> _EXERCISE BRIEF_
With the line containing "(mkLog (num_of_Z 2) None None None None)" as the first line and the last line of the records as the final one, reproduce that range exactly.
┌──
(** A price that is null counts as a price of zero per request. *)
Example null_price_per_request :
  buildBillingSegments (fun s => s) (fun s _ => s) num_to_str
    (mkLog (num_of_Z 2) None None None None)
    [(js "model_price", JNull); (js "model_ratio", JNum (num_of_Z 3))] None
  = [plain (js "Per request" ++ middot ++ js "$0")].
Proof. vm_compute. reflexivity. Qed.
└──
> _RESPONSE FOR THIS EXERCISE_
    (mkLog (num_of_Z 2) None None None None)
    [(js "model_price", JNull); (js "model_ratio", JNum (num_of_Z 3))] None
  = [plain (js "Per request" ++ middot ++ js "$0")].
Proof. vm_compute. reflexivity. Qed.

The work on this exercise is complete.